Further, in the present embodiment, on the surface 4c on the downstream side of the steam flow of the inner ring 4 and the surface 3f on the downstream side of the steam flow of the stationary blade 3, a plurality of pressing plates 11 are installed on the inner peripheral end portion of the outer ring 2. A plurality of stationary blades 3 are arranged in a row in the circumferential direction between the outer peripheral ends of the inner ring 4. By locking the protruding portion 12 of the pressing plate 11 with the recess 14 formed in the stationary blade 3, the movement of the stationary blade 3 in the circumferential direction is restricted. Similarly, in the partition plate portion 1A of the upper half, the split inner ring 4A and the stationary blade 3 are provided with a holding plate 11 in addition to the fitting of the protrusion 4a and the fitting groove 3d of the inner shroud 3a. The protrusion 12 and the recess 14 are locked. As a result, when the partition plate portion 1A is lifted during assembly or overhaul, it also contributes to prevent the split inner ring 4A from being displaced or dropped.

押え板11は、図1に示すように、板状部材であり、内輪4に対して例えばボルト15によって固定される。内輪4には、蒸気流れ下流側の面4c側に、内周端部から外周に向けて凹状の溝部13が形成されており、押え板11が溝部13内に設置される。溝部13の深さは、押え板11の厚さと略同一である。これにより、押え板11が溝部13内に設置されたとき、内輪4の面4cと押え板11の外面が略同一面となる。 As shown in FIG. 1, the pressing plate 11 is a plate-shaped member, and is fixed to the inner ring 4 by, for example, a bolt 15. The inner ring 4 is formed with a concave groove portion 13 from the inner peripheral end portion toward the outer circumference on the surface 4c side on the downstream side of the steam flow, and the pressing plate 11 is installed in the groove portion 13. The depth of the groove portion 13 is substantially the same as the thickness of the holding plate 11. As a result, when the pressing plate 11 is installed in the groove portion 13, the surface 4c of the inner ring 4 and the outer surface of the pressing plate 11 become substantially the same surface.

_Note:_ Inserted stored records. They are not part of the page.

(** With the override, the first thing an operation does is its entry
    call; where it has none it does nothing. *)
Lemma perform_entry (op : MutatingOp) (s : State) :
  match entry_call op with
  | Some e => exists evs, snd (snd (perform op true s)) = snd s ++ e :: evs
  | None => snd (perform op true s) = s
  end.
Proof.
  destruct op as [b ? ? ?|b ?|b ?|b ?|b ?|b ?|b fuel ?|b ? ?|b ? ?|b ? ?|b ? ?];
    destruct b as [fs|]; cbn [entry_call perform create_directory_call].
  - (* CreateFile, native *)
    unfold some, CreateFile_native, R_UNLESS, R_TRY, create_option.
    cbn [orb]. cbv zeta. to_entry; any_trace.
  - unfold some, CreateFile_stdio, R_UNLESS. cbn [orb].
    to_entry; any_trace.
  - unfold some, CreateDirectory_native, R_UNLESS, R_TRY. cbn [orb].
    to_entry; any_trace.
  - unfold some, CreateDirectory_stdio, R_UNLESS. cbn [orb].
    to_entry; any_trace.
  - (* CreateDirectoryRecursively *)
    unfold some, CreateDirectoryRecursively_native, R_UNLESS,
      CreateDirectory_either, CreateDirectory_native, R_TRY.
    cbn [orb]. to_entry; any_trace.
    destruct (walk_start path). apply CreateDirectoryRecursively_loop_any.
  - unfold some, CreateDirectoryRecursively_stdio,
      CreateDirectoryRecursively_native, R_UNLESS,
      CreateDirectory_either, CreateDirectory_stdio.
    cbn [orb]. to_entry; any_trace.
    destruct (walk_start path). apply CreateDirectoryRecursively_loop_any.
  - (* CreateDirectoryRecursivelyWithPath *)
    unfold some, CreateDirectoryRecursivelyWithPath_native, R_UNLESS.
    cbn [orb]. destruct (strrchr path slash) as [i|]; [|reflexivity].
    unfold R_TRY, CreateDirectoryRecursively_native, R_UNLESS,
      CreateDirectory_either, CreateDirectory_native, R_TRY.
    cbn [orb]. to_entry; any_trace.
    destruct (walk_start (take i path)).
    apply CreateDirectoryRecursively_loop_any.
  - unfold some, CreateDirectoryRecursivelyWithPath_stdio,
      CreateDirectoryRecursivelyWithPath_native, R_UNLESS.
    cbn [orb]. destruct (strrchr path slash) as [i|]; [|reflexivity].
    unfold R_TRY, CreateDirectoryRecursively_native, R_UNLESS,
      CreateDirectory_either, CreateDirectory_stdio.
    cbn [orb]. to_entry; any_trace.
    destruct (walk_start (take i path)).
    apply CreateDirectoryRecursively_loop_any.
  - (* DeleteFile *)
    unfold some, DeleteFile_native, R_UNLESS, R_TRY. cbn [orb].
    to_entry; any_trace.
  - unfold some, DeleteFile_stdio, R_UNLESS. cbn [orb].
    to_entry; any_trace.
  - (* DeleteDirectory *)
    unfold some, DeleteDirectory_native, R_UNLESS, R_TRY. cbn [orb].
    to_entry; any_trace.
  - unfold some, DeleteDirectory_stdio, R_UNLESS. cbn [orb].
    to_entry; any_trace.
  - (* DeleteDirectoryRecursively *)
    unfold some, DeleteDirectoryRecursively_native, R_UNLESS, R_TRY.
    cbn [orb]. to_entry; any_trace.
  - unfold DeleteDirectoryRecursively_stdio. cbn [orb].
    destruct fuel as [|fuel]; [reflexivity|].
    cbn [remove_dir_recursive_impl]. to_entry; any_trace.
    + apply (traces_weaken (within path)); [reflexivity|].
      apply remove_children_within. intros child _.
      apply remove_dir_recursive_impl_within.
  - (* RenameFile *)
    unfold some, RenameFile_native, R_UNLESS, R_TRY. cbn [orb].
    to_entry; any_trace.
  - unfold some, RenameFile_stdio, R_UNLESS. cbn [orb].
    to_entry; any_trace.
  - (* RenameDirectory *)
    unfold some, RenameDirectory_native, R_UNLESS, R_TRY. cbn [orb].
    to_entry; any_trace.
  - unfold some, RenameDirectory_stdio, RenameFile_stdio, R_UNLESS.
    cbn [orb]. to_entry; any_trace.
  - (* write_entire_file *)
    unfold some, write_entire_file_native, R_UNLESS. cbn [orb]. cbv zeta.
    destruct (R_FAILED (GetFsOpenResult fs)); [reflexivity|].
    unfold Fs_CreateFile, CreateFile_native, R_UNLESS, R_TRY, create_option.
    cbn [orb]. cbv zeta. to_entry; any_trace; file_trace.
  - unfold some, write_entire_file_stdio, R_UNLESS. cbn [orb].
    to_entry; any_trace.
  - (* copy_entire_file *)
    unfold some, copy_entire_file_native, R_UNLESS. cbn [orb].
    unfold read_entire_file_native. cbv zeta.
    destruct (R_FAILED (GetFsOpenResult fs)) eqn:E.
    + unfold bind, ret. now rewrite E.
    + unfold OpenFile at 1. cbv beta iota zeta.
      to_entry; any_trace; file_trace;
        apply write_entire_file_native_any.
  - unfold some, copy_entire_file_stdio, R_UNLESS. cbn [orb].
    unfold read_entire_file_stdio.
    to_entry; any_trace; apply write_entire_file_stdio_any.
Qed.
End LetThroughProperties.

(** C1.  For every mutating operation, on either backend.  When the
    override flag is unset and the read-only predicate the operation
    applies holds, the operation returns [Result_FsReadOnly] and performs
    no I/O: no call is made (the trace is unchanged) and the world is
    unchanged.  When the override flag is set the policy is not
    consulted and the backend decides: the run is the same whatever the
    deny-lists are; the operation's entry call is made on the backend
    before anything else, and where the operation has none (a path
    without a slash given to [CreateDirectoryRecursivelyWithPath], a
    native file system that failed to open, no fuel) nothing is done;
    and for the operations that are one backend call, the creating,
    deleting and renaming of a file or directory, the result and the
    state afterwards are what [answer] makes of the backend's answer:
    the service's code, or 0 after a commit; 0 or the last error of
    libc. *)
Theorem C1_read_only_policy (P : Platform) :
  (forall (DL : DenyLists) (op : MutatingOp) (s : State),
      violates op = true ->
      perform op false s = (Some Result_FsReadOnly, s)) /\
  (forall (DL1 DL2 : DenyLists) (op : MutatingOp) (s : State),
      perform (DL:=DL1) op true s = perform (DL:=DL2) op true s) /\
  (forall (DL : DenyLists) (op : MutatingOp) (s : State),
      match entry_call op with
      | Some e =>
          exists evs, snd (snd (perform op true s)) = snd s ++ e :: evs
      | None => snd (perform op true s) = s
      end) /\
  (forall (DL : DenyLists) (op : MutatingOp) (k : OneCall) (s : State),
      one_call op = Some k ->
      perform op true s = (Some (fst (answer k s)), snd (answer k s))).
Proof.
  split; [|split; [|split]].
  - intros DL op s. apply perform_violation.
  - intros DL1 DL2 op s. apply perform_override.
  - intros DL op s. apply perform_entry.
  - intros DL op k s. apply perform_answer.
Qed.

Lemma C1_read_only_policy_witness :
  violates (OpDeleteFile Stdio "/switch/prod.keys") = true /\
  perform (P:=sample) (OpDeleteFile Stdio "/switch/prod.keys") false
    (keys_world, [])
  = (Some (@Result_FsReadOnly sample), (keys_world, [])) /\
  one_call (OpDeleteFile Stdio "/switch/prod.keys")
  = Some (Libc (unlink "/switch/prod.keys")) /\
  perform (P:=sample) (OpDeleteFile Stdio "/switch/prod.keys") true
    (keys_world, [])
  = (Some 0,
     (MemFs.with_nodes keys_world [(["" ; "switch"]%string, MemFs.NDir)],
      [Ev (unlink "/switch/prod.keys")])).
Proof.
  split; [reflexivity|]. split.
  - apply (proj1 (C1_read_only_policy sample)). reflexivity.
  - split; [reflexivity|].
    etransitivity.
    + apply (proj2 (proj2 (proj2 (C1_read_only_policy sample)))).
      reflexivity.
    + vm_compute. reflexivity.
Defined.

押え板11には、図3に示すように、板厚方向に対して平行方向に貫通孔16が形成されており、貫通孔16内にボルト15を挿入できる。本実施形態では1枚の押え板11に対して、二つの貫通孔16が形成され、2本のボルト15で、押え板11を内輪4(分割内輪4A)に固定することによって、押え板11自体の回動を防止して位置固定が確実にできる。内輪4の面4cには、2本のボルト15の固定位置に対応して、溝部13内に貫通孔17が形成され、貫通孔17にはネジ溝が形成されている。 As shown in FIG. 3, the presser plate 11 is formed with a through hole 16 in a direction parallel to the plate thickness direction, and a bolt 15 can be inserted into the through hole 16. In the present embodiment, two through holes 16 are formed in one presser plate 11, and the presser plate 11 is fixed to the inner ring 4 (divided inner ring 4A) with two bolts 15, whereby the presser plate 11 is formed. The position can be securely fixed by preventing the rotation of itself. On the surface 4c of the inner ring 4, a through hole 17 is formed in the groove portion 13 corresponding to the fixing position of the two bolts 15, and a screw groove is formed in the through hole 17.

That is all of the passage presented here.